Over the last few years, I've hosted a game design retreat here in Tucson which I call Game Design Attack:
The guys showed up Thursday evening, and we started out the design talk by taking turns basically describing one of the games we'd brought to work on, and discussing it. Right out of the gate there was some great discussion -- even before the games were on the table!
Over the course of the weekend, each of us got at least one game to the table
Ryan brought two upcoming Red Raven titles (or potential titles, I'm not actually sure what the full story is on them).
The first one which I saw a few weeks ago at SaltCon, a euro style game with storytelling elements that's a follow up to Above and Below. I liked it a lot, though the scoring tended to snowball a bit. After Friday night's play, Ryan made a significant change and it then on Saturday we tried it again and it was much better. I think with a few more tweaks that game will be ready for prime time!
The second game Ryan brought was a co-design with Alf Seegert called Haven. We had some suggestions about that one, and tried implementing some of them... I think that one needs a bit more work, but could become a nice light 2p game.
Rob had come up with an idea for a game, and spent some of this weekend putting together a prototype and we gave it a try.
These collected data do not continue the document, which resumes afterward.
(** What the delegate last said of a channel's source, and of a motion while paused. *)
Fixpoint mapped_to (ch : Z) (t : list Event) : option (option Z) :=
  match t with
  | [] => None
  | Did c a :: t =>
      match c return Answer c -> option (option Z) with
      | sourceForChannel ch' => fun a => if ch' =? ch then Some a else mapped_to ch t
      | _ => fun _ => mapped_to ch t
      end a
  end.

Fixpoint latest_admission (t : list Event) : option (Z * list IntentValueField * bool) :=
  match t with
  | [] => None
  | Did c a :: t =>
      match c return Answer c -> option (Z * list IntentValueField * bool) with
      | admitsUnderPause ch v _ => fun a => Some (ch, v, a)
      | _ => fun _ => latest_admission t
      end a
  end.

(** What the delegate has been told and has agreed to, as one bit: an ESTOP was reported and none of the
    questions since then whether it may be cleared was answered yes. *)
Fixpoint estop_told (t : list Event) : bool :=
  match t with
  | [] => false
  | Did c a :: t =>
      match c return Answer c -> bool with
      | onEstop _ _ => fun _ => true
      | canClearEstop => fun agreed => if agreed then false else estop_told t
      | _ => fun _ => estop_told t
      end a
  end.

(** A channel that moves a source obeys only the source's owner. *)
Definition owns_source (id ch : Z) (h : Hub) (t : list Event) : Prop :=
  match mapped_to ch t with
  | Some (Some src) => ownerOf src (_ownership h) = id
  | Some None => True
  | None => False
  end.

(** While paused, motion needs the delegate's leave. *)
Definition not_held (ch : Z) (v : list IntentValueField) (h : Hub) (t : list Event) : Prop :=
  match mapped_to ch t with
  | Some (Some _) => pauseLatched h = false \/ latest_admission t = Some (ch, v, true)
  | _ => True
  end.

(** The session of slot [i] may have the delegate apply intent [m] of channel entry [e]. *)
Definition may_apply (i : nat) (ch : Z) (fields : list IntentValueField) (role : Z) (h : Hub) (cat : Catalog) (t : list Event) : Prop :=
  exists v e m, sessions h !! i = Some v /\ v_active v = true /\ v_ready v = true /\ v_role v = role
    /\ it_channel_id m = ch /\ it_value m = fields
    /\ Catalog.find ch cat = Some e /\ ce_cls e = ChannelClass.INTENT
    /\ requiredAccessFor e m cat <= role
    /\ owns_source (v_id v) ch h t /\ not_held ch fields h t.

Definition may_deliver (i : nat) (ch id : Z) (b : BundleView) (h : Hub) (cat : Catalog) (t : list Event) : Prop :=
  exists v e, sessions h !! i = Some v /\ v_active v = true /\ v_ready v = true /\ v_id v = id
    /\ In (true, ch) (v_publishing v)
    /\ Catalog.find ch cat = Some e /\ ce_cls e = ChannelClass.STREAM /\ ce_dir e = c2h
    /\ bv_n b <> 0%nat
    /\ owns_source id ch h t
    /\ match mapped_to ch t with Some (Some _) => pauseLatched h = false | _ => True end.

Definition entitled (c : Call) (h : Hub) (cat : Catalog) (t : list Event) : Prop :=
  match c with
  | applyIntent ch fields role | applyTrialIntent ch fields role => exists i, may_apply i ch fields role h cat t
  | onStreamBundle ch id b => exists i, may_deliver i ch id b h cat t
  | _ => False
  end.

Section Steps.
Context {E R : Type} `{Env E}.
Abbreviation M := (HubM E R) (only parsing).
Abbreviation W := (World E R) (only parsing).

(** Sessions come and go, but one that owns a source stays. *)
Definition session_kept (c c' : Core) : Prop :=
  forall id, id <> 0 -> active id (c_sessions c) -> active id (c_sessions c') \/ disowned id (c_owners c).

Definition unlatch (h : Hub) : Hub :=
  h <| _safetyWord ::= fun w => Z.lor (clear_bit w safety_bits.ESTOP) safety_bits.PAUSE |>.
The game was about crafting weapons for knights to use in a tournament, and it involved drafting sets of cards (some known and some unknown), refining your set, and finally resolving fights with a knight and your set of cards.
Originally there was an auction for the lots of cards, as well as a low-bid auction for the knights, and much of the action was fiddly and awkward -- not surprising for a first draft! But we made some adjustments on the fly which made things better. After the game we discussed a few potential improvements such as removing gold and auctions, and instead just drafting piles of cards, and later we played again with some modifications and the whole thing worked much better.
This was definitely a game where the designer's vision did not match up with how I would have done it, so when I got home I put together a similar prototype that I might try my version of Rob's game.
Tim's latest project is Fugitive, a 2 player deduction game where one player is a fugitive on the run, and the other is a U.S. Marshall trying to catch him. I played the game at SaltCon a few weeks ago, and he's made some improvements since then. At SaltCon it seemed like the Marshall couldn't won, but now it seemed like they coudn't lose... so Tim made another tweak to try and get the balance right, and the next few games were won by some mix of fugitive and marshall - so I think it's almost there.
Tim also has a new version of Now Boarding, the game he and I came up with, prototyped, tested, and updated at Game Design Attack #1 back in 2013. The new version is quite different than the original, but has some key aspects in common of course. It's still a real time cooperative game, and the new version addresses feedback from players of the previous version that it didn't feel cooperative enough.
Tim had a 3rd game with him, one that I think he's got on his back burner. Flowchart Fighter is a 2 player fighting game, like a Street Fighter card game so to speak.
David wasn't there very long, but he was able to get his micro deckbuilder, Another Man's Treasure, to the table. It has some interesting ideas in it, but David seems to be struggling to get it to work the way he wants it to.
Dan had a new version of his puzzle game, and a new single deck card game inspired by my comments about the book track in Mombasa. I didn't play the former, but I liked the latter quite a bit. We ran out of cards, so apparently more are needed, and I thought maybe another suite of resource types might help as well, but it certainly seems like a good start.
I was able to get 2 different games to the table this weekend. Rock & Roll is a light dice rolling / resource management type of game which was intended to be a sort of follow up to Dungeon Roll -- not related to that game, but to appeal to the same type of player perhaps. I've gone through a few iterations on that game, and got it to a point where it technically worked, but I had trouble knowing whether it was good enough or fun enough for the target audience since I'm not really in the target audience.
Tim had a really neat idea of a slightly different sort of structure, making it a bit more like a standard Yahtzee-style press your luck game. I thought of a related way to make sure there was some interaction so the game didn't feel solitary, and after a prototype update I was able to try the new version a couple of times and I think it might be a step in the right direction. The new version is highly thematic as well -- now there are song cards, so instead of scoring individual crowd tokens for as many points as possible, you play a song in order to please as many crowd members as possible. I'll go into more detail about this new version in a separate post.
Finally, I also got Deities& Demigods to the table. This game has worked in a general sense so far, but I've had problems with a lack of interaction, some hesitation about combat rules, and game length. I haven't thought about this game much since last November, but after re-familiarizing myself with it and playing a game, I got to formalize the issues and get some feedback on how to address them. I had been thinking that the board needed to be smaller, but I didn't know how to reduce the size while still having enough cities and quest locations. I got some good suggestions to address those problems which I'll elaborate on in a separate post. I stayed up until 3am updating my prototype, but sadly was unable to get it back to the table this weekend, so I'm antsy to get another playtest in soon!
All in all I think it was a highly successful and very fun weekend!